■ EXERCISE ■
Beneath this line are the data; copy exactly the part of them that opens with the line containing "(Err _, _) => Panicked" and closes with the line containing "Section Operations.", and only that part.

Stored data entries:
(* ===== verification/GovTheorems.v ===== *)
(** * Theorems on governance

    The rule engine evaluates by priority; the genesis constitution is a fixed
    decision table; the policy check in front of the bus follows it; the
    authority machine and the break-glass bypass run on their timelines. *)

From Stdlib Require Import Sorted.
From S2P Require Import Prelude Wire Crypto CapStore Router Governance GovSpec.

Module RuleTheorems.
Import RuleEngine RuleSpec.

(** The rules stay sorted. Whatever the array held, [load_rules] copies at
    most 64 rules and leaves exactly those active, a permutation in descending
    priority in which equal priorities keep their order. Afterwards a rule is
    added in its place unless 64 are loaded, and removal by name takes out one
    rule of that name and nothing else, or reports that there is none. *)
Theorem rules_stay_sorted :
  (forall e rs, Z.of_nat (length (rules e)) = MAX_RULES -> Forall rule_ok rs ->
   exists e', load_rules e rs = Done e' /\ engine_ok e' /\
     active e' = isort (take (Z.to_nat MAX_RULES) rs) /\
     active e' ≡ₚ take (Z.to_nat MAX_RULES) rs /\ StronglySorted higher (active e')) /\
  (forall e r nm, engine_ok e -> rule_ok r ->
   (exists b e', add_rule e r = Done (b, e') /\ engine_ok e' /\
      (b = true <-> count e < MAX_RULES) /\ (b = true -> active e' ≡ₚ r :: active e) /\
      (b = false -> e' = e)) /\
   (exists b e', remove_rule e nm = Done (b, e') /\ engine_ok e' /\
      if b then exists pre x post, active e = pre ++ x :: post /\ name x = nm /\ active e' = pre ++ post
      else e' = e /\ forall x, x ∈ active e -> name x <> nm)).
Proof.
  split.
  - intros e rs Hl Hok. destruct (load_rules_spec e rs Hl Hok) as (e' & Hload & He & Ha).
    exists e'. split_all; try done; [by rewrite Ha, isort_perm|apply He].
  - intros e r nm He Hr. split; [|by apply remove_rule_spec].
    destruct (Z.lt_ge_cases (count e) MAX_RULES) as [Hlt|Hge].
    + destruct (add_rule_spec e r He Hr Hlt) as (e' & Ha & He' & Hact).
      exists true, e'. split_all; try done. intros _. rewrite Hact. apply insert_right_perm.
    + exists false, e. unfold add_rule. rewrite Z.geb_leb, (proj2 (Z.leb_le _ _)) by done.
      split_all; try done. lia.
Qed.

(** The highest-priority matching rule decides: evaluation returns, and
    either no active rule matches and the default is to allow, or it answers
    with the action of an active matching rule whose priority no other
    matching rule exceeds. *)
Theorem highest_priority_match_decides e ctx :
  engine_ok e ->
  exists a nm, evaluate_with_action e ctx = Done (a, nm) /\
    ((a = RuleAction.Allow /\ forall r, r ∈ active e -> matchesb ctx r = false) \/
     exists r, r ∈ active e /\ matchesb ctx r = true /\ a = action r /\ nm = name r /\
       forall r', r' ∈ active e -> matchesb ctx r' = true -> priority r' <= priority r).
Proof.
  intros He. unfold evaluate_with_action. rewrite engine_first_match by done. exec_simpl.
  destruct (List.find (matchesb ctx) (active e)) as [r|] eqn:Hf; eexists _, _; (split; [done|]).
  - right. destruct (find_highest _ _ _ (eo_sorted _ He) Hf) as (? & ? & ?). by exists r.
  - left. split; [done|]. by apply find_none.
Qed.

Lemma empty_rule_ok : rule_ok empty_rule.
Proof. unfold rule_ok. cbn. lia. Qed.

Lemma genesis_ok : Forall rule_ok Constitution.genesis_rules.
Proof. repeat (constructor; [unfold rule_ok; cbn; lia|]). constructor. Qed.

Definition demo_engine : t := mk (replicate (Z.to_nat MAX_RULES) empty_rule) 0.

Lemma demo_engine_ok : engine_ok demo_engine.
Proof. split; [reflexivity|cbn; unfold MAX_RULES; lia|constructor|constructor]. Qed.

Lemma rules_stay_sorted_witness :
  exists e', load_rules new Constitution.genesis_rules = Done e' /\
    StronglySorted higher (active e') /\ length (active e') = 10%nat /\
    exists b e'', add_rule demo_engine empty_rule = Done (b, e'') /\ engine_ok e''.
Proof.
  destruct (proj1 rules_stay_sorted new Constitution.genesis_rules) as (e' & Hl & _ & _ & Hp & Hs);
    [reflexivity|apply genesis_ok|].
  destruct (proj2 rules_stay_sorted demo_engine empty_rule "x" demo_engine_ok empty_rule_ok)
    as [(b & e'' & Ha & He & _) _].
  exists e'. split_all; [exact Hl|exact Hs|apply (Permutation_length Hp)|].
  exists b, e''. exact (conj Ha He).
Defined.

--

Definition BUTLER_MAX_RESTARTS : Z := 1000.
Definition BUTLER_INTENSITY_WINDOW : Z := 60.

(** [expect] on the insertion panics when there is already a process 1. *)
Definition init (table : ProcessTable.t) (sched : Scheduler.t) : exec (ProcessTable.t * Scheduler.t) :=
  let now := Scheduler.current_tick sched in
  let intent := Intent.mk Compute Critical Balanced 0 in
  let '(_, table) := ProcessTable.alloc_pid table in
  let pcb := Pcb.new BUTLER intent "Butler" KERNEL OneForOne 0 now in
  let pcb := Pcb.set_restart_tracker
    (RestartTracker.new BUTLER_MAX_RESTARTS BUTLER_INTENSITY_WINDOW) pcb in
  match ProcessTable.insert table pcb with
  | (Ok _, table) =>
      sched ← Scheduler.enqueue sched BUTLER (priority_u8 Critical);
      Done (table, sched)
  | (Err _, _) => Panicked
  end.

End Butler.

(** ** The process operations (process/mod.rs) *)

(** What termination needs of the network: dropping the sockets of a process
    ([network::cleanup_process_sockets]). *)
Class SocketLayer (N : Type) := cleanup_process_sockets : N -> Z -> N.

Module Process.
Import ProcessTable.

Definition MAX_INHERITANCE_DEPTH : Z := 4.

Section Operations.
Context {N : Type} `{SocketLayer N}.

■ TASK RESPONSE ■
  | (Err _, _) => Panicked
  end.

End Butler.

(** ** The process operations (process/mod.rs) *)

(** What termination needs of the network: dropping the sockets of a process
    ([network::cleanup_process_sockets]). *)
Class SocketLayer (N : Type) := cleanup_process_sockets : N -> Z -> N.

Module Process.
Import ProcessTable.

Definition MAX_INHERITANCE_DEPTH : Z := 4.

Section Operations.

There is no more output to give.